- To do: Check every line of the entries below for the word "them", and copy the ones that have it.

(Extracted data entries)
───

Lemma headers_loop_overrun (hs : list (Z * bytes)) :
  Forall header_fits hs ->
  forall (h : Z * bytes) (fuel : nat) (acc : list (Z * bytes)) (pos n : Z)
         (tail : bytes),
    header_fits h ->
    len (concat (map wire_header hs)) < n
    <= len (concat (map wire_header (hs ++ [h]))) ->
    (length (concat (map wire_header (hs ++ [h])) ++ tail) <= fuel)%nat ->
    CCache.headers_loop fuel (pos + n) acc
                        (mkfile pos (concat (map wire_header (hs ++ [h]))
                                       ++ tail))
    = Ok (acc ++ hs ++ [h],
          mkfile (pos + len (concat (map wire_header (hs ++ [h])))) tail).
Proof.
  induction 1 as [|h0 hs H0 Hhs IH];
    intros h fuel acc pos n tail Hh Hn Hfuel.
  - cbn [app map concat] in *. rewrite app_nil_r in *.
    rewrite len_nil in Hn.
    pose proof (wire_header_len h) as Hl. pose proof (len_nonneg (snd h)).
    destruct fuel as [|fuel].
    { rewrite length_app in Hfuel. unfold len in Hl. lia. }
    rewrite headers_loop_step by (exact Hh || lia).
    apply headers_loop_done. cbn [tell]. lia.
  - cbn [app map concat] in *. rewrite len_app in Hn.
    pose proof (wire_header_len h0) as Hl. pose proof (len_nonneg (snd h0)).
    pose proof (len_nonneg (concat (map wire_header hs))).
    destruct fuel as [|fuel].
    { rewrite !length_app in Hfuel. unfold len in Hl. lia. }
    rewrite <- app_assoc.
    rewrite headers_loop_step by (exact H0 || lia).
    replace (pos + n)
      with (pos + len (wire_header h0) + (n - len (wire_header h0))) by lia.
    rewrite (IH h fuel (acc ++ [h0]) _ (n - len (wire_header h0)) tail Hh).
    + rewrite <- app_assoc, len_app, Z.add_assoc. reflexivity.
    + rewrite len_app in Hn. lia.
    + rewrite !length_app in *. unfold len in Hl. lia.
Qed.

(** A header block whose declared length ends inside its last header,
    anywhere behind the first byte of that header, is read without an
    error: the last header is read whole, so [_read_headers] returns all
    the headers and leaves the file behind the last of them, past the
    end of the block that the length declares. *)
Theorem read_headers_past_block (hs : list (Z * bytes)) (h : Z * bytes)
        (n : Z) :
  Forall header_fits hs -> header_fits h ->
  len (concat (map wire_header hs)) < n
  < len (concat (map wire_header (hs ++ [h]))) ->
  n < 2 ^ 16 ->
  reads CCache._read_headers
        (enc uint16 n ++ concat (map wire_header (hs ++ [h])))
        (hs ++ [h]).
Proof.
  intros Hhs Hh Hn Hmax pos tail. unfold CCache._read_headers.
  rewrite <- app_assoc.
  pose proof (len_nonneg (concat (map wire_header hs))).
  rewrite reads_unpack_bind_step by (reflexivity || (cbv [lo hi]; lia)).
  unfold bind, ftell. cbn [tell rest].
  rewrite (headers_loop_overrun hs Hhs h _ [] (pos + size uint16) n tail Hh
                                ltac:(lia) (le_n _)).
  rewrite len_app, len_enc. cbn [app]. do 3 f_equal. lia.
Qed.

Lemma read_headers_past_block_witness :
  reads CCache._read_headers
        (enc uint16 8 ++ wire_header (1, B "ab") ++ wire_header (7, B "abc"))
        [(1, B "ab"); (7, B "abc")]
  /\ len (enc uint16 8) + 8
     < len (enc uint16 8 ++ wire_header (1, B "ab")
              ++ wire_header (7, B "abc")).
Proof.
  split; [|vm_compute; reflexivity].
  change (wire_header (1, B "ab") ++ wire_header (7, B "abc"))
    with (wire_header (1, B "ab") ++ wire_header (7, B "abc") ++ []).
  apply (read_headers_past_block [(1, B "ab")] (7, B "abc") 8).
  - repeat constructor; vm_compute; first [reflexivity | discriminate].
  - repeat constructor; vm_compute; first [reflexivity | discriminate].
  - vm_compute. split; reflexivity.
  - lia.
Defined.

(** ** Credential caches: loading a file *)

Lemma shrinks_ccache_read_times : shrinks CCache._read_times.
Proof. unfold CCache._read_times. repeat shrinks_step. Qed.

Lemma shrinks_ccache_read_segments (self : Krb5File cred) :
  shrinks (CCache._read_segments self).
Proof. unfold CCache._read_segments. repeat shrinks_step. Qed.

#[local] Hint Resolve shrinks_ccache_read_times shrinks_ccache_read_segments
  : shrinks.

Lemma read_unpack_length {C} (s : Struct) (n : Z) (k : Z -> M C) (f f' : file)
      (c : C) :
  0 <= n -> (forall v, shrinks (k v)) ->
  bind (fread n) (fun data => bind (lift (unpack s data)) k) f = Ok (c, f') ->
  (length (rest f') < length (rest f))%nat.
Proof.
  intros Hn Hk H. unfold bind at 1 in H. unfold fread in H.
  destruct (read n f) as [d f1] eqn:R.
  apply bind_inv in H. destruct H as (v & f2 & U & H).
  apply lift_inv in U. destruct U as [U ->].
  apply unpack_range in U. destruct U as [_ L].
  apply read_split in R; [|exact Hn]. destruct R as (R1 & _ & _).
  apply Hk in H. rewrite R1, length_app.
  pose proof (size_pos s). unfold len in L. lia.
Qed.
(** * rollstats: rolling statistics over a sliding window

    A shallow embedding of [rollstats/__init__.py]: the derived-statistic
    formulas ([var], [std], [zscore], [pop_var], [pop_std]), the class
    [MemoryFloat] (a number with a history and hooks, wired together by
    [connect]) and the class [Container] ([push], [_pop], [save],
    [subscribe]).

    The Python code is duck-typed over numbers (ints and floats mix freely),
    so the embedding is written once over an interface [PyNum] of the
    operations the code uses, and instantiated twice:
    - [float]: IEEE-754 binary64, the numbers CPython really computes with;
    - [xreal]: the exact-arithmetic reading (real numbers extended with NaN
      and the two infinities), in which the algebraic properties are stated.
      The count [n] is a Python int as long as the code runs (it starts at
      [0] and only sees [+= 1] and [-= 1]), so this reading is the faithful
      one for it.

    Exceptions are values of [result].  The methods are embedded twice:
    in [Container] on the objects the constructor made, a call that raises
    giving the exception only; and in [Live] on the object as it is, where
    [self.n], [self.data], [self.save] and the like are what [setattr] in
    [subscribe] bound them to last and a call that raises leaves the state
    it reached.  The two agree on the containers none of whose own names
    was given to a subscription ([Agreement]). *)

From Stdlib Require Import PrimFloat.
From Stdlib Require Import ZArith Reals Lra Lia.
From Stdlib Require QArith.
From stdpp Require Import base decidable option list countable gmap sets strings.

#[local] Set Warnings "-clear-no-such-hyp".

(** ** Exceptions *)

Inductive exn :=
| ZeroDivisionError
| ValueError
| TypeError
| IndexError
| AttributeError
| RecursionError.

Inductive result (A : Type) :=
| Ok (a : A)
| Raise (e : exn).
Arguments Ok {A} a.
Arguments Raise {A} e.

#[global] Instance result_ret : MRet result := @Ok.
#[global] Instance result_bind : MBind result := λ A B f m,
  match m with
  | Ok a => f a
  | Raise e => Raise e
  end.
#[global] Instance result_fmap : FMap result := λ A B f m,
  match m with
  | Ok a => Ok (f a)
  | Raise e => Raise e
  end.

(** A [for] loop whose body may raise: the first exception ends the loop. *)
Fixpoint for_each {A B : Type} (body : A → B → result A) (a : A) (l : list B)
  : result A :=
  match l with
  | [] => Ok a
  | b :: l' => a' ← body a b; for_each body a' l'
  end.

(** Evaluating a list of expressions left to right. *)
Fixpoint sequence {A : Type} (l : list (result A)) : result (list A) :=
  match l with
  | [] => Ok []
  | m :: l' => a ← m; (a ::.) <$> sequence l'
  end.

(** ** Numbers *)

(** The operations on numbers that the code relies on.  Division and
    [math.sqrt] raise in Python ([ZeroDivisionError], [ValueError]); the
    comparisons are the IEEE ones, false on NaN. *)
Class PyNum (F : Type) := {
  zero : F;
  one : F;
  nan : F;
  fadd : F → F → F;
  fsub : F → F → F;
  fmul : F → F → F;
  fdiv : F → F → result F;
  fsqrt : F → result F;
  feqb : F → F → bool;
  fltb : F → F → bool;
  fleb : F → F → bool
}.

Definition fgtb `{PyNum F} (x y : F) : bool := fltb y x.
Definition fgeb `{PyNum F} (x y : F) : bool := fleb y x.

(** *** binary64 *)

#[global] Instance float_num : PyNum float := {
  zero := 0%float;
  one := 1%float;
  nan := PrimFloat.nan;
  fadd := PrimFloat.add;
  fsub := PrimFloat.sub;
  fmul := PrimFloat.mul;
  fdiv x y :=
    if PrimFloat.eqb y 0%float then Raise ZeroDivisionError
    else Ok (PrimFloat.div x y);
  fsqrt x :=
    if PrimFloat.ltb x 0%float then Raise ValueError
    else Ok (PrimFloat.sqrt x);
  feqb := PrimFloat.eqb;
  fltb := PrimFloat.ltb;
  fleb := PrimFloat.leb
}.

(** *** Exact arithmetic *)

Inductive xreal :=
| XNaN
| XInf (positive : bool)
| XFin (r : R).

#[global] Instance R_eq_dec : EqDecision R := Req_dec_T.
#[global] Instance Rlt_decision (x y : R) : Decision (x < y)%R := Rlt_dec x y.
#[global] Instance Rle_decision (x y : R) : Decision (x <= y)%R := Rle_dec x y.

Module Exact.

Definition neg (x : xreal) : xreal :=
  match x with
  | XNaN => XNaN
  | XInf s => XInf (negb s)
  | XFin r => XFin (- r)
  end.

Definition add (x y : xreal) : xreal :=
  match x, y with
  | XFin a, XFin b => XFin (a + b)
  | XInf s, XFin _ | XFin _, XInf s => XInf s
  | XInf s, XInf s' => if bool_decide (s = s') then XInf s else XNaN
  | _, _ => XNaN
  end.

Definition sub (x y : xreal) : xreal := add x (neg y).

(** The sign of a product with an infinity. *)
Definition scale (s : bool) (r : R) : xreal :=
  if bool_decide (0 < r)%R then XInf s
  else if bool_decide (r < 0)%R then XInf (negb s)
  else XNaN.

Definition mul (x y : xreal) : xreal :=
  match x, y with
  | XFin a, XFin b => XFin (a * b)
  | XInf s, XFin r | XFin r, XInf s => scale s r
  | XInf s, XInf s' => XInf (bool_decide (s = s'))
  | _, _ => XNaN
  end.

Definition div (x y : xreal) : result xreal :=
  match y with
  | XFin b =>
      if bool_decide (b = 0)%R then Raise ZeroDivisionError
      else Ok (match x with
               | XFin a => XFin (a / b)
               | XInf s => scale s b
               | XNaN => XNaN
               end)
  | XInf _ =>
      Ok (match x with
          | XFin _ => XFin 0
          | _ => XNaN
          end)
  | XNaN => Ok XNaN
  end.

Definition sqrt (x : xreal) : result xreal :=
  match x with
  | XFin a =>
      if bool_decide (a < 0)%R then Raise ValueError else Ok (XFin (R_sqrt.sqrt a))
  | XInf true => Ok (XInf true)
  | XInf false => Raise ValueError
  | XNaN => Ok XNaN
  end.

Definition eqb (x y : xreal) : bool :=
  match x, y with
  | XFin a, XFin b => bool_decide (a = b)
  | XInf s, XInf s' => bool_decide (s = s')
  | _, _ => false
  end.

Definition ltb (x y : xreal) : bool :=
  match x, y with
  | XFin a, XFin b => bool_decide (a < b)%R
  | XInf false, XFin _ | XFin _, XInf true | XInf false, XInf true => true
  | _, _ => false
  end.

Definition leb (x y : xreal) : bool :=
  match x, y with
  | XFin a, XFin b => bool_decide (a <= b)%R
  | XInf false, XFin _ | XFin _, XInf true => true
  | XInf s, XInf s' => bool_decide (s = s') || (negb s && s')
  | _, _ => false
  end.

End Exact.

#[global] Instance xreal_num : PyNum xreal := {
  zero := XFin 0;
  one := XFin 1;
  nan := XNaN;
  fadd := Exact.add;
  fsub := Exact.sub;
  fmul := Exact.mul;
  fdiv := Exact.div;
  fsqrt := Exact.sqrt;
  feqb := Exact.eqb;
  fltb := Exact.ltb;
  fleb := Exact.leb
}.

───

- Answer section:
    the headers and leaves the file behind the last of them, past the
    [subscribe] bound them to last and a call that raises leaves the state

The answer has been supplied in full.